(Stored data entries)
· · ·

(** ** Without interruption *)

Lemma should_process_split op now (m : DistributedMap K V) :
  Storage.should_process op now m =
    if contains_op op m then (false, m)
    else (true, insert_op op now (if too_many_ops m then clear_ops m else m)).
Proof.
  unfold Storage.should_process, contains_op, too_many_ops, insert_op, clear_ops.
  case_decide as Hd.
  - by rewrite bool_decide_eq_true_2.
  - rewrite (bool_decide_eq_false_2 (is_Some _)) by done. by case_bool_decide.
Qed.

Lemma set_node_twice self (s1 s2 : DistributedMap K V) w :
  set_node self s2 (set_node self s1 w) = set_node self s2 w.
Proof. unfold set_node. simpl. by rewrite insert_insert_eq. Qed.

(** Seen operations are at nodes that exist. *)
Lemma contains_op_up op self (w : Shards) :
  contains_op op (nodes w !!! self) = true -> nodes w !! self = Some (nodes w !!! self).
Proof.
  intros Hc%bool_decide_eq_true. destruct (nodes w !! self) as [m|] eqn:E.
  - by rewrite (lookup_total_correct _ _ _ E).
  - rewrite lookup_total_alt, E in Hc. simpl in Hc. by destruct Hc as [x [=]].
Qed.

Lemma run_update self (f : DistributedMap K V -> DistributedMap K V) w :
  run (atomic (update self f)) w = (tt, set_node self (f (nodes w !!! self)) w).
Proof. by rewrite run_atomic. Qed.

(** The accesses of [should_process] amount to the operation of Storage.v. *)
Lemma run_should_process self op w :
  run (should_process self op) w =
    (now <- now_ms ;; on_my self (Storage.should_process op now)) w.
Proof.
  rewrite (st_bind_eq now_ms _ w _ w eq_refl). unfold on_my. rewrite should_process_split.
  unfold should_process. rewrite run_bind.
  rewrite (st_bind_eq (run (atomic (my self))) _ w (nodes w !!! self) w eq_refl).
  destruct (contains_op op (nodes w !!! self)) eqn:Ec.
  - simpl. by rewrite set_node_id by (by apply contains_op_up in Ec).
  - rewrite run_bind, (st_bind_eq (run (atomic (my self))) _ w (nodes w !!! self) w eq_refl).
    destruct (too_many_ops (nodes w !!! self)); simpl; unfold update, on_my; simpl; [|done].
    by rewrite lookup_total_insert_eq, set_node_twice.
Qed.

Lemma run_store_local self p k v w :
  run (store_local self p k v) w = update self (Storage.store_local p k v) w.
Proof. apply run_atomic. Qed.

Lemma run_store_replica self p op k v w :
  run (store_replica self p op k v) w =
    (now <- now_ms ;; on_my self (Storage.store_replica p op k v now)) w.
Proof.
  unfold store_replica. rewrite run_bind.
  rewrite (st_bind_eq now_ms _ w _ w eq_refl).
  unfold st_bind at 1. rewrite run_should_process, (st_bind_eq now_ms _ w _ w eq_refl).
  unfold on_my at 1 2, Storage.store_replica.
  destruct (Storage.should_process op _ _) as [[] m1]; [|done].
  cbn [negb]. rewrite run_bind. unfold st_bind. rewrite run_store_local.
  unfold update, on_my. simpl. by rewrite lookup_total_insert_eq, set_node_twice.
Qed.

Lemma run_handle_replicate self req w :
  run (handle_replicate self req) w = StorageNet.handle_replicate self req w.
Proof.
  unfold handle_replicate, StorageNet.handle_replicate.
  destruct (key_from_str _) as [k|e]; [|done]. destruct (from_json _) as [v|e]; [|done].
  rewrite run_bind. unfold st_bind at 1. rewrite run_store_replica.
  unfold st_bind. destruct (now_ms w) as [now w1]. by destruct (on_my _ _ w1).
Qed.

Lemma run_replicate_to_backup self b p op k v w :
  run (replicate_to_backup self p op k v b) w = StorageNet.replicate_to_backup self b p op k v w.
Proof.
  apply run_bind_ok_eq; [apply run_atomic|]. intros n w1.
  apply (run_bind_ok_eq (Done _) (st_ret _)); [done|]. intros json w2.
  apply run_bind_ok_eq; [|done]. apply run_post_with_retry. intros w3. apply run_handle_replicate.
Qed.

Lemma run_replicate_to_backups self owners p op k v w :
  run (replicate_to_backups self owners p op k v) w =
    StorageNet.replicate_to_backups self owners p op k v w.
Proof. apply run_each_try. intros b w1. apply run_replicate_to_backup. Qed.

(** After [should_process]: one action in StorageNet.v, several here. *)
Lemma run_after_check {A : Type} self op (k : bool -> proc Shards A) k' w :
  (forall fresh w1, run (k fresh) w1 = k' fresh w1) ->
  run (bind (should_process self op) k) w =
    (now <- now_ms ;; fresh <- on_my self (Storage.should_process op now) ;; k' fresh) w.
Proof.
  intros Hk. rewrite run_bind. unfold st_bind at 1. rewrite run_should_process.
  rewrite !(st_bind_eq now_ms _ w _ w eq_refl). unfold st_bind.
  destruct (on_my _ _ w) as [fresh w1]. apply Hk.
Qed.

Lemma run_store_as_primary self p op k v w :
  run (store_as_primary self p op k v) w = StorageNet.store_as_primary self p op k v w.
Proof.
  apply run_after_check. intros [] w1; cbn [negb]; [|done].
  apply (run_bind_eq (store_local _ _ _ _)); [apply run_store_local|]. intros _ w2.
  apply (run_bind_eq (atomic (my self)) (my self)); [apply run_atomic|]. intros me w3.
  apply run_replicate_to_backups.
Qed.

Lemma run_handle_forward_put self req w :
  run (handle_forward_put self req) w = StorageNet.handle_forward_put self req w.
Proof.
  unfold handle_forward_put, StorageNet.handle_forward_put.
  destruct (key_from_str _) as [k|e]; [|done]. destruct (from_json _) as [v|e]; [|done].
  apply run_bind_eq; [|done]. apply run_store_as_primary.
Qed.

Lemma run_forward_put self i p op k v w :
  run (forward_put self i p op k v) w = StorageNet.forward_put self i p op k v w.
Proof.
  apply run_bind_ok_eq; [apply run_atomic|]. intros n w1.
  apply (run_bind_ok_eq (Done _) (st_ret _)); [done|]. intros json w2.
  apply run_bind_ok_eq; [|done]. apply run_post_with_retry. intros w3.
  apply run_handle_forward_put.
Qed.

Lemma run_put_with_op_eq self k v op w :
  run (put_with_op self k v op) w = StorageNet.put_with_op self k v op w.
Proof.
  apply run_after_check. intros [] w1; cbn [negb]; [|done].
  apply (run_bind_eq (atomic (my self)) (my self)); [apply run_atomic|]. intros me w2.
  destruct (get_owners _ _) as [|primary rest].
  - apply (run_bind_eq (store_local _ _ _ _)); [apply run_store_local|done].
  - case_decide.
    + apply run_bind_ok_eq; [apply run_forward_put|done].
    + apply (run_bind_eq (store_local _ _ _ _)); [apply run_store_local|]. intros _ w3.
      case_bool_decide; [|done]. apply run_replicate_to_backups.
Qed.

Lemma run_put_local self k v w :
  run (put_local self k v) w = StorageNet.put_local self k v w.
Proof.
  apply (run_bind_eq (atomic (my self)) (my self)); [apply run_atomic|]. intros me w1.
  apply (run_bind_eq (store_local _ _ _ _)); [apply run_store_local|]. intros _ w2.
  cbv zeta. case_bool_decide; [|done].
  apply (run_bind_eq (atomic new_v4) new_v4); [apply run_atomic|]. intros op w3.
  apply run_replicate_to_backups.
Qed.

· · ·

Output the records above, each one exactly, with none left out.

(** ** Without interruption *)

Lemma should_process_split op now (m : DistributedMap K V) :
  Storage.should_process op now m =
    if contains_op op m then (false, m)
    else (true, insert_op op now (if too_many_ops m then clear_ops m else m)).
Proof.
  unfold Storage.should_process, contains_op, too_many_ops, insert_op, clear_ops.
  case_decide as Hd.
  - by rewrite bool_decide_eq_true_2.
  - rewrite (bool_decide_eq_false_2 (is_Some _)) by done. by case_bool_decide.
Qed.

Lemma set_node_twice self (s1 s2 : DistributedMap K V) w :
  set_node self s2 (set_node self s1 w) = set_node self s2 w.
Proof. unfold set_node. simpl. by rewrite insert_insert_eq. Qed.

(** Seen operations are at nodes that exist. *)
Lemma contains_op_up op self (w : Shards) :
  contains_op op (nodes w !!! self) = true -> nodes w !! self = Some (nodes w !!! self).
Proof.
  intros Hc%bool_decide_eq_true. destruct (nodes w !! self) as [m|] eqn:E.
  - by rewrite (lookup_total_correct _ _ _ E).
  - rewrite lookup_total_alt, E in Hc. simpl in Hc. by destruct Hc as [x [=]].
Qed.

Lemma run_update self (f : DistributedMap K V -> DistributedMap K V) w :
  run (atomic (update self f)) w = (tt, set_node self (f (nodes w !!! self)) w).
Proof. by rewrite run_atomic. Qed.

(** The accesses of [should_process] amount to the operation of Storage.v. *)
Lemma run_should_process self op w :
  run (should_process self op) w =
    (now <- now_ms ;; on_my self (Storage.should_process op now)) w.
Proof.
  rewrite (st_bind_eq now_ms _ w _ w eq_refl). unfold on_my. rewrite should_process_split.
  unfold should_process. rewrite run_bind.
  rewrite (st_bind_eq (run (atomic (my self))) _ w (nodes w !!! self) w eq_refl).
  destruct (contains_op op (nodes w !!! self)) eqn:Ec.
  - simpl. by rewrite set_node_id by (by apply contains_op_up in Ec).
  - rewrite run_bind, (st_bind_eq (run (atomic (my self))) _ w (nodes w !!! self) w eq_refl).
    destruct (too_many_ops (nodes w !!! self)); simpl; unfold update, on_my; simpl; [|done].
    by rewrite lookup_total_insert_eq, set_node_twice.
Qed.

Lemma run_store_local self p k v w :
  run (store_local self p k v) w = update self (Storage.store_local p k v) w.
Proof. apply run_atomic. Qed.

Lemma run_store_replica self p op k v w :
  run (store_replica self p op k v) w =
    (now <- now_ms ;; on_my self (Storage.store_replica p op k v now)) w.
Proof.
  unfold store_replica. rewrite run_bind.
  rewrite (st_bind_eq now_ms _ w _ w eq_refl).
  unfold st_bind at 1. rewrite run_should_process, (st_bind_eq now_ms _ w _ w eq_refl).
  unfold on_my at 1 2, Storage.store_replica.
  destruct (Storage.should_process op _ _) as [[] m1]; [|done].
  cbn [negb]. rewrite run_bind. unfold st_bind. rewrite run_store_local.
  unfold update, on_my. simpl. by rewrite lookup_total_insert_eq, set_node_twice.
Qed.

Lemma run_handle_replicate self req w :
  run (handle_replicate self req) w = StorageNet.handle_replicate self req w.
Proof.
  unfold handle_replicate, StorageNet.handle_replicate.
  destruct (key_from_str _) as [k|e]; [|done]. destruct (from_json _) as [v|e]; [|done].
  rewrite run_bind. unfold st_bind at 1. rewrite run_store_replica.
  unfold st_bind. destruct (now_ms w) as [now w1]. by destruct (on_my _ _ w1).
Qed.

Lemma run_replicate_to_backup self b p op k v w :
  run (replicate_to_backup self p op k v b) w = StorageNet.replicate_to_backup self b p op k v w.
Proof.
  apply run_bind_ok_eq; [apply run_atomic|]. intros n w1.
  apply (run_bind_ok_eq (Done _) (st_ret _)); [done|]. intros json w2.
  apply run_bind_ok_eq; [|done]. apply run_post_with_retry. intros w3. apply run_handle_replicate.
Qed.

Lemma run_replicate_to_backups self owners p op k v w :
  run (replicate_to_backups self owners p op k v) w =
    StorageNet.replicate_to_backups self owners p op k v w.
Proof. apply run_each_try. intros b w1. apply run_replicate_to_backup. Qed.

(** After [should_process]: one action in StorageNet.v, several here. *)
Lemma run_after_check {A : Type} self op (k : bool -> proc Shards A) k' w :
  (forall fresh w1, run (k fresh) w1 = k' fresh w1) ->
  run (bind (should_process self op) k) w =
    (now <- now_ms ;; fresh <- on_my self (Storage.should_process op now) ;; k' fresh) w.
Proof.
  intros Hk. rewrite run_bind. unfold st_bind at 1. rewrite run_should_process.
  rewrite !(st_bind_eq now_ms _ w _ w eq_refl). unfold st_bind.
  destruct (on_my _ _ w) as [fresh w1]. apply Hk.
Qed.

Lemma run_store_as_primary self p op k v w :
  run (store_as_primary self p op k v) w = StorageNet.store_as_primary self p op k v w.
Proof.
  apply run_after_check. intros [] w1; cbn [negb]; [|done].
  apply (run_bind_eq (store_local _ _ _ _)); [apply run_store_local|]. intros _ w2.
  apply (run_bind_eq (atomic (my self)) (my self)); [apply run_atomic|]. intros me w3.
  apply run_replicate_to_backups.
Qed.

Lemma run_handle_forward_put self req w :
  run (handle_forward_put self req) w = StorageNet.handle_forward_put self req w.
Proof.
  unfold handle_forward_put, StorageNet.handle_forward_put.
  destruct (key_from_str _) as [k|e]; [|done]. destruct (from_json _) as [v|e]; [|done].
  apply run_bind_eq; [|done]. apply run_store_as_primary.
Qed.

Lemma run_forward_put self i p op k v w :
  run (forward_put self i p op k v) w = StorageNet.forward_put self i p op k v w.
Proof.
  apply run_bind_ok_eq; [apply run_atomic|]. intros n w1.
  apply (run_bind_ok_eq (Done _) (st_ret _)); [done|]. intros json w2.
  apply run_bind_ok_eq; [|done]. apply run_post_with_retry. intros w3.
  apply run_handle_forward_put.
Qed.

Lemma run_put_with_op_eq self k v op w :
  run (put_with_op self k v op) w = StorageNet.put_with_op self k v op w.
Proof.
  apply run_after_check. intros [] w1; cbn [negb]; [|done].
  apply (run_bind_eq (atomic (my self)) (my self)); [apply run_atomic|]. intros me w2.
  destruct (get_owners _ _) as [|primary rest].
  - apply (run_bind_eq (store_local _ _ _ _)); [apply run_store_local|done].
  - case_decide.
    + apply run_bind_ok_eq; [apply run_forward_put|done].
    + apply (run_bind_eq (store_local _ _ _ _)); [apply run_store_local|]. intros _ w3.
      case_bool_decide; [|done]. apply run_replicate_to_backups.
Qed.

Lemma run_put_local self k v w :
  run (put_local self k v) w = StorageNet.put_local self k v w.
Proof.
  apply (run_bind_eq (atomic (my self)) (my self)); [apply run_atomic|]. intros me w1.
  apply (run_bind_eq (store_local _ _ _ _)); [apply run_store_local|]. intros _ w2.
  cbv zeta. case_bool_decide; [|done].
  apply (run_bind_eq (atomic new_v4) new_v4); [apply run_atomic|]. intros op w3.
  apply run_replicate_to_backups.
Qed.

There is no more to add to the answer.